[Exercise instructions] Somewhere below are a line with "Hg. split; [done|]." and a later line with "unfold id_within in". Output exactly those lines and all lines between them.

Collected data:
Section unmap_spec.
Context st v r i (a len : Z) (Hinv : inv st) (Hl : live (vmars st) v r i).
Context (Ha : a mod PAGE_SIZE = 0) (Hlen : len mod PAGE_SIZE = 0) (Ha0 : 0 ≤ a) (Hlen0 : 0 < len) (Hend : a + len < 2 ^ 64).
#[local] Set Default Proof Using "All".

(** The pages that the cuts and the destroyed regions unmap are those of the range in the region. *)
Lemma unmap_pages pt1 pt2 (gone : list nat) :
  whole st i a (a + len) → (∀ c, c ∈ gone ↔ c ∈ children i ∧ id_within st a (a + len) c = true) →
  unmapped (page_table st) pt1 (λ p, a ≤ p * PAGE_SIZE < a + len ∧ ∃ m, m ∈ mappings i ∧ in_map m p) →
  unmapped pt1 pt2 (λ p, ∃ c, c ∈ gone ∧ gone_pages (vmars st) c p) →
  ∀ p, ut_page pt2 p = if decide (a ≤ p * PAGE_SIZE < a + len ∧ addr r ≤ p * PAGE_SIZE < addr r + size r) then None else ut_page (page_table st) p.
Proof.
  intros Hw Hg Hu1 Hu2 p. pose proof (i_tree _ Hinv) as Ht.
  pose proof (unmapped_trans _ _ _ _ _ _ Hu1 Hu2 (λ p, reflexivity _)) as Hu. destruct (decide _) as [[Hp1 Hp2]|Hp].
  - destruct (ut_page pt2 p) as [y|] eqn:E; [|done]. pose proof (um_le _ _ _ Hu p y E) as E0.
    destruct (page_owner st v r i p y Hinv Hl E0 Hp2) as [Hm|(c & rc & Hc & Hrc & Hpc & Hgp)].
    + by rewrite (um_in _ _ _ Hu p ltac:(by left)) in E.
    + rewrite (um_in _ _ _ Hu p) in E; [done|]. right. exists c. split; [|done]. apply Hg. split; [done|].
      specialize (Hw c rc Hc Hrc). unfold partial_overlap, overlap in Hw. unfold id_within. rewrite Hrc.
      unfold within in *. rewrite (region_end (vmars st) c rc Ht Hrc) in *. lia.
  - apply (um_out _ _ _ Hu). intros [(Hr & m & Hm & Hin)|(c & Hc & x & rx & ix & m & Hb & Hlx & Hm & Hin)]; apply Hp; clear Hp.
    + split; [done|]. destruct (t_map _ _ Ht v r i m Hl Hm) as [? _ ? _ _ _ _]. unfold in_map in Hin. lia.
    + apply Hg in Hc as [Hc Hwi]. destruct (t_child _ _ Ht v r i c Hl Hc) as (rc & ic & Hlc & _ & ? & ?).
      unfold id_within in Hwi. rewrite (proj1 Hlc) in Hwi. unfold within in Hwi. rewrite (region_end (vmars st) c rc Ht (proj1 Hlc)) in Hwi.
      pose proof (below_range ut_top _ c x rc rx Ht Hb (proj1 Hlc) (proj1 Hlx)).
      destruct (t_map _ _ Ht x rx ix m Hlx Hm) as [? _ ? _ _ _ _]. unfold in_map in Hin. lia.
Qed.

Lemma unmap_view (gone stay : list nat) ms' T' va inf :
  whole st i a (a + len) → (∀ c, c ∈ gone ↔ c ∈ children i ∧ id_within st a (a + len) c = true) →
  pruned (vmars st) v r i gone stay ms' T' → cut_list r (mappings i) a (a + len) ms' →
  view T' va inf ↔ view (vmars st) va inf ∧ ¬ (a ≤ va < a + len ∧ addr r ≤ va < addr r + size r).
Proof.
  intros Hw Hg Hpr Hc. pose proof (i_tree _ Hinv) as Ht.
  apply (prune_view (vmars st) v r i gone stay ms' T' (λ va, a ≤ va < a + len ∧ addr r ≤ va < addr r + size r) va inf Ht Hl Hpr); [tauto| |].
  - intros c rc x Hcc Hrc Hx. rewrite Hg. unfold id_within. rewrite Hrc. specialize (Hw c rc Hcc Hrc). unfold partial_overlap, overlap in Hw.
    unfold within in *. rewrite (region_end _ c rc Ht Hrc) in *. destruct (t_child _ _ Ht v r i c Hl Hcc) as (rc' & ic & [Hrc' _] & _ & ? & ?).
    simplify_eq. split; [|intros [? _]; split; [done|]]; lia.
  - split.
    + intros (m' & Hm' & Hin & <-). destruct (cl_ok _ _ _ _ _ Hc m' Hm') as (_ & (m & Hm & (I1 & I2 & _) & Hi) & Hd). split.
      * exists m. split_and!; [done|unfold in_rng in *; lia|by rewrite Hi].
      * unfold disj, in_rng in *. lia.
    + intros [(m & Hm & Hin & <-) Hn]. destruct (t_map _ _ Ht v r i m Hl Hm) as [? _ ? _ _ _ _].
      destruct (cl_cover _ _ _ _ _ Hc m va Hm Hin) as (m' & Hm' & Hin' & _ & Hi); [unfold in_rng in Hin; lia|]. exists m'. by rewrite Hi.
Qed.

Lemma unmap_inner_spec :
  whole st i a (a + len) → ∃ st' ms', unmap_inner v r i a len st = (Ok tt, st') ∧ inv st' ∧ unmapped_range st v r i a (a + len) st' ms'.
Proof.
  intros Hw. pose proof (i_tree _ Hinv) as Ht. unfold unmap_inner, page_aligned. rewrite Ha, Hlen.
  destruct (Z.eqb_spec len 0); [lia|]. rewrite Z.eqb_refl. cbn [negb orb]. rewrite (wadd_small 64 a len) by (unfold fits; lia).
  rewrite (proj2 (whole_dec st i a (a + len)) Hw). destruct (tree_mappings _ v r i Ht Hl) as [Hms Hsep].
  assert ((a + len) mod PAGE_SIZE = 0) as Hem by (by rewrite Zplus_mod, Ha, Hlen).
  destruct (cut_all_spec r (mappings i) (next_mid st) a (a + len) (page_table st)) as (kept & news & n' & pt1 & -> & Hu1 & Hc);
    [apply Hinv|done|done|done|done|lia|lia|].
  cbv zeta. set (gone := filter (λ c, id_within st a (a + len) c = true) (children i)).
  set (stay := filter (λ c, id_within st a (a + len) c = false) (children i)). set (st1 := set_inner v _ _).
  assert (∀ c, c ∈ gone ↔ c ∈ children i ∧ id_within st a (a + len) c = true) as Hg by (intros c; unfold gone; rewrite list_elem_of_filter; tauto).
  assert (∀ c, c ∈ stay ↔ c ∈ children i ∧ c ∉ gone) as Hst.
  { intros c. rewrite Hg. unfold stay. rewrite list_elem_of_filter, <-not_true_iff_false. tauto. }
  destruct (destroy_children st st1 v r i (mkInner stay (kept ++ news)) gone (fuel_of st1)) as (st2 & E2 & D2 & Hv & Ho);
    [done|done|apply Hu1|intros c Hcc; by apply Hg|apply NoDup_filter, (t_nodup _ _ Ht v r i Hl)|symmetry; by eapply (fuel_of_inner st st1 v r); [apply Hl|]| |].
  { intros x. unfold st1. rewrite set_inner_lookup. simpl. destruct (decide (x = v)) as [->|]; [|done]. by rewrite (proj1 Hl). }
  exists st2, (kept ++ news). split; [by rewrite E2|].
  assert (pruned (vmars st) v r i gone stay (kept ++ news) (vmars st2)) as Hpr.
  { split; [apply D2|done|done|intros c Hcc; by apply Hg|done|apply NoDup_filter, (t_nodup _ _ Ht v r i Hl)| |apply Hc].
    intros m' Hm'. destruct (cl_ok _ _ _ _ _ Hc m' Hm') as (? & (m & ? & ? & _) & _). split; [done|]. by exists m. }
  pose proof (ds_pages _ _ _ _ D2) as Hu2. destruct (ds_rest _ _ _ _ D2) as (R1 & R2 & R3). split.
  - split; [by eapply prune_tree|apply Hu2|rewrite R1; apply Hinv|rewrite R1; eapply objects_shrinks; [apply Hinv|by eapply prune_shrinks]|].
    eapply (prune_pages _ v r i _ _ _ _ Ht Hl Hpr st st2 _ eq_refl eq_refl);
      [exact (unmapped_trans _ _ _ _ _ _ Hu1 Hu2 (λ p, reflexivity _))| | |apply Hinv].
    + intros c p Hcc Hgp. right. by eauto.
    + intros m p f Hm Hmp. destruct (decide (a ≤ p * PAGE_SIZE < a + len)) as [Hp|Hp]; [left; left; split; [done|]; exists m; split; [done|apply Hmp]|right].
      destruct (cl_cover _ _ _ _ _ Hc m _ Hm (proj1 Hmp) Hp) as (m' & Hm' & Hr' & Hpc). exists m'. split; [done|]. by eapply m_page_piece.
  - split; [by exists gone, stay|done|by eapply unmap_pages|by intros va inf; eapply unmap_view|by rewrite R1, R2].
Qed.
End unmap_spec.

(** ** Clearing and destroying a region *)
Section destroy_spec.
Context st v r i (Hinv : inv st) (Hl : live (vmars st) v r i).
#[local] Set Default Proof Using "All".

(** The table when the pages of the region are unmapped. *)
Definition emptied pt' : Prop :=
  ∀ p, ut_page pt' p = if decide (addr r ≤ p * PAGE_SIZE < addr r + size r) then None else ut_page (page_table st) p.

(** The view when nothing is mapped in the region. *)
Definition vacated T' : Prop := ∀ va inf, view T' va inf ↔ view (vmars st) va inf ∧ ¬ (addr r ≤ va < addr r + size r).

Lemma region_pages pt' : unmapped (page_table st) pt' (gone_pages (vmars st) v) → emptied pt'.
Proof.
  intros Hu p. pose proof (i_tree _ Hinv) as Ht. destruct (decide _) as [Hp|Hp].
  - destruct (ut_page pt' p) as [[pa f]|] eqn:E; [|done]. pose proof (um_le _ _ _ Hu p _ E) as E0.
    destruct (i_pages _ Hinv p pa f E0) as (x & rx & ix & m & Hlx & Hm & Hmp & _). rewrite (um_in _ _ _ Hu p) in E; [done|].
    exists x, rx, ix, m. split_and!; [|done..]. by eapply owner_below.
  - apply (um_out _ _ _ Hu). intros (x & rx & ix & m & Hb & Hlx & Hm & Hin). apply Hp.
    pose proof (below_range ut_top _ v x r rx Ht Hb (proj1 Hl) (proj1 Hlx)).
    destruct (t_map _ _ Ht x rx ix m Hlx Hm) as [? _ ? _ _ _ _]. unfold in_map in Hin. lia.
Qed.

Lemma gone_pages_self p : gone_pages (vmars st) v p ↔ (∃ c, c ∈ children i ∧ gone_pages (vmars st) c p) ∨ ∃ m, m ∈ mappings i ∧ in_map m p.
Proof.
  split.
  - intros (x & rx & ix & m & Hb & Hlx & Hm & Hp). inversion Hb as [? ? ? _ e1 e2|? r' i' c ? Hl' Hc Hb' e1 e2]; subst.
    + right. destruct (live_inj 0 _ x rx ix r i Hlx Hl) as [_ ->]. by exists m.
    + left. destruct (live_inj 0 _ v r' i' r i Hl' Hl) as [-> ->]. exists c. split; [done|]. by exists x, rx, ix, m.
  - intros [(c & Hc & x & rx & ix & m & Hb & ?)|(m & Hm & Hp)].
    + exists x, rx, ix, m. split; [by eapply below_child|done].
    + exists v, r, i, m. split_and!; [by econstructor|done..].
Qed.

[Written response]
    + rewrite (um_in _ _ _ Hu p) in E; [done|]. right. exists c. split; [|done]. apply Hg. split; [done|].
      specialize (Hw c rc Hc Hrc). unfold partial_overlap, overlap in Hw. unfold id_within. rewrite Hrc.
      unfold within in *. rewrite (region_end (vmars st) c rc Ht Hrc) in *. lia.
  - apply (um_out _ _ _ Hu). intros [(Hr & m & Hm & Hin)|(c & Hc & x & rx & ix & m & Hb & Hlx & Hm & Hin)]; apply Hp; clear Hp.
    + split; [done|]. destruct (t_map _ _ Ht v r i m Hl Hm) as [? _ ? _ _ _ _]. unfold in_map in Hin. lia.
    + apply Hg in Hc as [Hc Hwi]. destruct (t_child _ _ Ht v r i c Hl Hc) as (rc & ic & Hlc & _ & ? & ?).
      unfold id_within in Hwi. rewrite (proj1 Hlc) in Hwi. unfold within in Hwi. rewrite (region_end (vmars st) c rc Ht (proj1 Hlc)) in Hwi.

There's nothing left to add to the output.